Clinical profile of ceftobiprole, a novel beta-lactam antibiotic.

Ceftobiprole, an investigational beta-lactam antibiotic, has been shown to have a broad spectrum of activity against Gram-positive and Gram-negative pathogens. Unlike currently available beta-lactams, ceftobiprole has been shown to be active against methicillin-resistant staphylococci because of its high affinity for penicillin-binding protein (PBP) 2' (2a). Ceftobiprole has undergone extensive evaluation in phase I studies to characterise dose, pharmacokinetics, and safety/tolerability. In an early phase II study, all 35 clinically evaluable patients (n = 40) with complicated skin and skin structure infections (cSSSIs) receiving intravenous ceftobiprole 750 mg twice-daily were cured, including four of four patients with methicillin-resistant Staphylococcus aureus (MRSA).

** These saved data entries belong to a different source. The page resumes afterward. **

(** * A shallow embedding of the BN254 arithmetic of milagro-crypto-js

    Limbs, field elements, curve points and the pairing loop parameters
    of the JavaScript sources, translated function by function.  JS
    numbers that stay integral are modelled as [Z]; the bit operators
    [&], [|], [^], [<<], [>>] first convert their operands with ToInt32,
    which is written out below. *)

From Stdlib Require Import ZArith List Lia Bool Eqdep_dec.
Import ListNotations.
Open Scope Z_scope.

(** ** JavaScript 32-bit integer operators *)

(** ECMAScript ToInt32: the value modulo 2^32, read as a signed 32-bit word. *)
Definition ToInt32 (z : Z) : Z :=
  let m := z mod 2 ^ 32 in if m <? 2 ^ 31 then m else m - 2 ^ 32.

Definition js_and (a b : Z) : Z := Z.land (ToInt32 a) (ToInt32 b).
Definition js_or (a b : Z) : Z := Z.lor (ToInt32 a) (ToInt32 b).
Definition js_xor (a b : Z) : Z := Z.lxor (ToInt32 a) (ToInt32 b).
Definition js_not (a : Z) : Z := Z.lnot (ToInt32 a).
(** [a << k]: the shift count is taken modulo 32 and the result wraps. *)
Definition js_shl (a k : Z) : Z := ToInt32 (Z.shiftl (ToInt32 a) (k mod 32)).
(** [a >> k]: arithmetic shift of the signed word. *)
Definition js_shr (a k : Z) : Z := Z.shiftr (ToInt32 a) (k mod 32).

(** ** BIG: 11 limbs of 24 bits (part_005)

    A BIG is its limb array [w], least significant limb first. *)

Definition CHUNK : Z := 32.
Definition MODBYTES : Z := 32.
Definition BASEBITS : Z := 24.
Definition NLEN : Z := 1 + (8 * MODBYTES - 1) / BASEBITS.
Definition BMASK : Z := js_shl 1 BASEBITS - 1.

Definition BIG := list Z.

(** The integer a limb array stands for. *)
Fixpoint big_value (w : BIG) : Z :=
  match w with
  | [] => 0
  | x :: w' => x + 2 ^ BASEBITS * big_value w'
  end.

(** [norm]: the carry loop over the NLEN-1 low limbs; the top limb only
    absorbs the last carry.  The method returns [this]. *)
Fixpoint norm_aux (carry : Z) (w : BIG) : BIG :=
  match w with
  | [] => []
  | [x] => [x + carry]
  | x :: w' =>
      let d := x + carry in
      js_and d BMASK :: norm_aux (js_shr d BASEBITS) w'
  end.

Definition norm (w : BIG) : BIG := norm_aux 0 w.

(** [muladd(x, y, c, i)]: returns the new limb [i] and the carry
    [(prod - w[i]) * 2^-24], an exact division of a multiple of 2^24. *)
Definition muladd (x y c wi : Z) : Z * Z :=
  let prod := x * y + c + wi in
  let wi' := js_and prod BMASK in
  (wi', (prod - wi') / 2 ^ BASEBITS).

(** [pmul(c)]: each limb is cleared and then rebuilt by [muladd]. *)
Fixpoint pmul_aux (c carry : Z) (w : BIG) : BIG * Z :=
  match w with
  | [] => ([], carry)
  | ak :: w' =>
      let '(wi, carry') := muladd ak c carry 0 in
      let '(r, cr) := pmul_aux c carry' w' in
      (wi :: r, cr)
  end.

Definition pmul (w : BIG) (c : Z) : BIG * Z := pmul_aux c 0 w.

Definition set_low (w : BIG) (f : Z -> Z) : BIG :=
  match w with
  | [] => []
  | x :: w' => f x :: w'
  end.

(** [inc(i)] and [dec(i)]: normalise, then change the lowest limb. *)
Definition inc (w : BIG) (i : Z) : BIG := set_low (norm w) (fun x => x + i).
Definition dec (w : BIG) (i : Z) : BIG := set_low (norm w) (fun x => x - i).

(** The loop [while (c !== 0) { c = Math.floor(c / 2); bts++; }] with a
    fuel bound; [None] when the loop has not stopped within the fuel
    (for a negative [c] it never stops). *)
Fixpoint halvings (fuel : nat) (c : Z) : option Z :=
  match fuel with
  | O => None
  | S f => if c =? 0 then Some 0 else option_map Z.succ (halvings f (c / 2))
  end.

(** [while (k >= 0 && t.w[k] === 0) k--] over the limbs read from the top;
    [rl] is the reversed limb array and [k] the index of its head. *)
Fixpoint top_limb (k : Z) (rl : list Z) : option (Z * Z) :=
  match rl with
  | [] => None
  | x :: r => if x =? 0 then top_limb (k - 1) r else Some (k, x)
  end.

Definition nbits (w : BIG) : option Z :=
  let t := norm w in
  match top_limb (NLEN - 1) (rev t) with
  | None => Some 0
  | Some (k, c) => option_map (fun h => BASEBITS * k + h) (halvings 64 c)
  end.

Definition limb (w : BIG) (i : Z) : Z := nth (Z.to_nat i) w 0.

(** [bit(n)]. *)
Definition bit (w : BIG) (n : Z) : Z :=
  if js_and (limb w (n / BASEBITS)) (js_shl 1 (n mod BASEBITS)) >? 0 then 1 else 0.

(** [parity()]. *)
Definition parity (w : BIG) : Z := js_and (limb w 0) 1.

(** ** ROM_CURVE constants (rom_curve.js) *)

Definition CURVE_B_I : Z := 2.
Definition CURVE_Bnx : BIG := [0x1; 0x0; 0x4080; 0x0; 0x0; 0x0; 0x0; 0x0; 0x0; 0x0; 0x0].
Definition CURVE_Order : BIG :=
  [0xD; 0x0; 0x10A100; 0x0; 0x9F8000; 0x7FF; 0x800000; 0xBA344D; 0x1; 0x648240; 0x2523].
Definition CURVE_Gx : BIG :=
  [0x12; 0x0; 0x13A700; 0x0; 0x210000; 0x861; 0x800000; 0xBA344D; 0x1; 0x648240; 0x2523].
Definition CURVE_Gy : BIG := [0x1; 0x0; 0x0; 0x0; 0x0; 0x0; 0x0; 0x0; 0x0; 0x0; 0x0].
Definition CURVE_Pxa : BIG :=
  [0x3FB2B; 0x4224C8; 0xD91EE; 0x4898BF; 0x648BBB; 0xEDB6A4; 0x7E8C61; 0xEB8D8C; 0x9EB62F; 0x10BB51; 0x61A].
Definition CURVE_Pxb : BIG :=
  [0xD54CF3; 0x34C1E7; 0xB70D8C; 0xAE3784; 0x4D746B; 0xAA5B1F; 0x8C5982; 0x310AA7; 0x737833; 0xAAF9BA; 0x516].
Definition CURVE_Pya : BIG :=
  [0xCD2B9A; 0xE07891; 0xBD19F0; 0xBDBE09; 0xBD0AE6; 0x822329; 0x96698C; 0x9A90E0; 0xAF9343; 0x97A06B; 0x218].
Definition CURVE_Pyb : BIG :=
  [0x3ACE9B; 0x1AEC6B; 0x578A2D; 0xD739C9; 0x9006FF; 0x8D37B0; 0x56F5F3; 0x8F6D44; 0x8B1526; 0x2B0E7C; 0xEBB].

(** ** PAIR.lbits (pair.js)

    [lbits(n3, n)] fills [n] and [n3] and returns [n3.nbits()]; the
    result is the triple (returned value, n3, n). *)
Definition lbits : option Z * BIG * BIG :=
  let n := fst (pmul CURVE_Bnx 6) in
  let n := dec n 2 in
  let n := norm n in
  let n3 := fst (pmul n 3) in
  let n3 := norm n3 in
  (nbits n3, n3, n).

(** The digit the Miller loops of [ate], [ate2] and [another] use at
    index [i]: [bt = n3.bit(i) - n.bit(i)]. *)
Definition loop_digit (i : Z) : Z :=
  let '(_, n3, n) := lbits in bit n3 i - bit n i.

(** ** ROM_FIELD.Modulus *)

(** The BN parameter [u]: the ROM stores its absolute value [CURVE_Bnx];
    the curve order [CURVE_Order] is [r(u)] for the negative [u] (lemma
    [CURVE_Order_bn] below). *)
Definition BN_u : Z := - big_value CURVE_Bnx.

Fixpoint to_limbs (n : nat) (z : Z) : BIG :=
  match n with
  | O => []
  | S n' => z mod 2 ^ BASEBITS :: to_limbs n' (z / 2 ^ BASEBITS)
  end.

(** Modelled from the spec: ROM_FIELD.Modulus (rom_field.js is not among
    the sources).  The spec fixes the field as the 254-bit prime of the
    BN254 parameterisation with parameter [u]; a BN prime is
    [36u^4 + 36u^3 + 24u^2 + 6u + 1], written in NLEN limbs. *)
Definition Modulus : BIG :=
  to_limbs (Z.to_nat NLEN)
    (36 * BN_u ^ 4 + 36 * BN_u ^ 3 + 24 * BN_u ^ 2 + 6 * BN_u + 1).

Definition p : Z := big_value Modulus.

(** ** More BIG methods (part_005) *)

Definition js_ushr (a k : Z) : Z := Z.shiftr (a mod 2 ^ 32) (k mod 32).

(** [add], [sub] and [rsub]: limb by limb, without carries. *)
Definition big_add (w y : BIG) : BIG := map (fun '(a, b) => a + b) (combine w y).
Definition big_sub (w y : BIG) : BIG := map (fun '(a, b) => a - b) (combine w y).
Definition big_rsub (w x : BIG) : BIG := map (fun '(a, b) => b - a) (combine w x).

(** [cmove(b, d)]: [c = ~(d - 1)], then [w[i] ^= (w[i] ^ b.w[i]) & c]. *)
Definition cmove (w b : BIG) (d : Z) : BIG :=
  let c := js_not (d - 1) in
  map (fun '(wi, bi) => js_xor wi (js_and (js_xor wi bi) c)) (combine w b).

(** [fshl(k)]: every limb takes its own bits shifted up and the bits the
    limb below shifts out; limbs below the top are masked, the top is not.
    [prev] is the old value of the limb below.  The returned excess is
    not used by the callers modelled here. *)
Fixpoint fshl_aux (k prev : Z) (w : BIG) : BIG :=
  match w with
  | [] => []
  | [x] => [js_or (js_shl x k) (js_shr prev (BASEBITS - k))]
  | x :: w' => js_or (js_and (js_shl x k) BMASK) (js_shr prev (BASEBITS - k)) :: fshl_aux k x w'
  end.

Definition fshl (w : BIG) (k : Z) : BIG :=
  match w with
  | [] => []
  | x :: w' => js_and (js_shl x k) BMASK :: fshl_aux k x w'
  end.

(** [BIG.ssn(r, a, m)]: shifts [m] right by one bit in place, writes
    [r = a - m] with the carries propagated, and returns bit 31 of the top
    limb of [r].  The result is (new r, new m, returned bit). *)
Fixpoint ssn_aux (carry : Z) (a m : BIG) : BIG * BIG * Z :=
  match a, m with
  | [an], [mn] =>
      let mn' := js_shr mn 1 in
      let rn := an - mn' + carry in
      ([rn], [mn'], js_and (js_shr rn (CHUNK - 1)) 1)
  | ai :: a', mi :: ((mi1 :: _) as m') =>
      let mi' := js_or (js_shr mi 1) (js_and (js_shl mi1 (BASEBITS - 1)) BMASK) in
      let ri := ai - mi' + carry in
      let '(r, m'', b) := ssn_aux (js_shr ri BASEBITS) a' m' in
      (js_and ri BMASK :: r, mi' :: m'', b)
  | _, _ => ([], [], 0)
  end.

Definition ssn (a m : BIG) : BIG * BIG * Z := ssn_aux 0 a m.

Definition set_top (w : BIG) (g : Z -> Z) : BIG :=
  rev (set_low (rev w) g).

(** ** FP (fp.js): a BIG with its excess bound [XES] *)

Definition MODBITS : Z := 254.
Definition TBITS : Z := MODBITS mod BASEBITS.
Definition FEXCESS : Z := js_shl 1 10 - 1.

Record FP := mkFP { f : BIG; XES : Z }.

Microbiological eradication was achieved in 91% (21/23) of evaluable patients. On the basis of these results, phase III studies of ceftobiprole for the treatment of cSSSIs were initiated. One study compared intravenous ceftobiprole (500 mg every 12 h) to intravenous vancomycin (1 g every 12 h) in patients with cSSSIs due to Gram-positive bacteria. Staphylococci were the predominant pathogens, and more than 25% of the microbiologically evaluable patients had infections caused by MRSA. In the clinically evaluable population, efficacy and adverse events were comparable between treatment arms. Additional clinical trials in cSSSI and pneumonia patients are underway to evaluate ceftobiprole for the treatment of infections due to both Gram-positive and Gram-negative bacteria. Ceftobiprole is the first cephalosporin to demonstrate clinical efficacy in patients with infections due to methicillin-resistant staphylococci and, if approved by regulatory authorities, is expected to be a useful addition to the armamentarium of agents for the treatment of complicated skin infections and pneumonia.